(** *** The timer *)

(** After an attempt to connect from an idle state. *)
Lemma attempt_step cap k k' n m :
  transit_ok n -> idle n -> (forall live, on_wire live (out_of m (n_client n)) = []) ->
  session_ok cap k' (st_of m (n_client n)) (n_log n) -> k <= k' ->
  attempt (n_client n) (st_of m (n_client n)) (out_of m (n_client n)) ->
  m_state (st_of m (n_client n)) <> APCCLIENT_STATE_ONLINE -> net_inv cap k' (clientRun m n).
Proof.
  intros Htr [I1 I2 I3 I4] Hw Hs Hk [A1 A2 A3] Hst.
  destruct (clientRun_queue m n (tr_thread _ Htr)) as [Hli Hqu].
  assert (Hsame : same_packets n (clientRun m n)).
  { unfold same_packets. destruct (clientRun_fields m n) as (_ & -> & -> & -> & -> & -> & ->). by rewrite Hw, app_nil_r. }
  assert (Hcl : n_client (clientRun m n) = st_of m (n_client n)) by done.
  pose proof Hsame as (S1 & S2 & S3 & S4 & S5 & S6).
  set (n' := clientRun m n) in *. clearbody n'. rewrite <- Hcl in *.
  assert (Hcalls : Forall call_ok (calls_of (out_of m (n_client n))) /\ nextConn (n_client n) <= nextConn (n_client n')).
  { destruct A3 as [(B1 & B2 & B3)|(B1 & B2 & B3 & d & B4)]; [rewrite B2; split; [by constructor|lia]|].
    rewrite B4. split; [|lia]. constructor; [done|]. destruct (isWorkingConn _ _); by repeat constructor. }
  destruct Hcalls as [Hc1 Hc2]. split.
  - by rewrite S4.
  - done.
  - apply (transit_same n); [done..| |done]. rewrite Hqu. apply Forall_app. split; [apply Htr|done].
  - destruct A3 as [(B1 & B2 & B3)|(B1 & B2 & B3 & d & B4)]; [left|right; exists (nextConn (n_client n)), false].
    + split; [congruence|by rewrite Hqu, control_app, I2, B2| |done]. intros j. by rewrite B3.
    + split; [done|done| |congruence|].
      * intros j Hj. by rewrite B3.
      * exists [], d. split; [apply st_asked; [rewrite S2; apply Htr|done]|].
        rewrite Hqu, control_app, I2, B4. unfold ending. by destruct (isWorkingConn _ _).
Qed.

Lemma timer_step cap k n env :
  net_inv cap k n -> env_quiet env -> k + 1 < 2 ^ 64 - 1 -> m_reconnectTimer (n_client n) = true ->
  net_inv cap (k + 1) (clientRun (exec env (CTimer false)) n).
Proof.
  intros [Hs Hst Htr Hph] Henv Hk Ht.
  destruct Hph as [Hi|(id & h & [_ P2 _ _ _])]; [|congruence].
  destruct (timer_attempt env (proj1 Henv) (n_client n) Hst) as (H1 & H2 & H3); [apply Hi..|].
  pose proof (session_exec cap k env (CTimer false) _ _ Hs Henv I eq_refl Hk) as Hs'.
  change (accepted_packets (CTimer false) (n_client n)) with (@nil (Z * list Z)) in Hs'. rewrite app_nil_r in Hs'.
  apply (attempt_step cap k); [done..|lia|done|done].
Qed.

(** *** The notification thread *)
Lemma take_step cap k n n' :
  net_inv cap k n -> net_exec NTake n = Some n' -> net_inv cap k n'.
Proof.
  intros [Hs Hst [T1 T2 T3 T4 T5 T6] Hph] Hx. apply bind_Some in Hx as ([th c] & He & Hx). injection Hx as <-.
  destruct (step_fifo ATake _ _ _ I T1 He) as [Hl Hw]. cbn [asks option_list] in Hw. rewrite app_nil_r in Hw.
  assert (c = []) as ->.
  { cbn [NotifThread.exec] in He. destruct (m_thread (n_thread n) && _ && _); [|done].
    destruct (takeNotif (n_thread n)); [|done]. by injection He as _ <-. }
  cbn [app] in Hw. split; [done|done|split; cbn [n_thread upd]; rewrite ?Hw; done|].
  destruct Hph as [[I1 I2 I3 I4]|(id & h & [P1 P2 P3 P4 (a & d & P5 & P6)])]; [left|right; exists id, h].
  - split; try done. cbn [n_thread upd]. by rewrite Hw.
  - split; try done. exists a, d. cbn [n_thread upd]. rewrite Hw. split; [|done].
    by eapply stage_same.
Qed.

○ ○ ○ ○ ○

Work to complete>
Gather all lines from the listing above in which "Hcalls" occurs.

Task answer>
  assert (Hcalls : Forall call_ok (calls_of (out_of m (n_client n))) /\ nextConn (n_client n) <= nextConn (n_client n')).
  destruct Hcalls as [Hc1 Hc2]. split.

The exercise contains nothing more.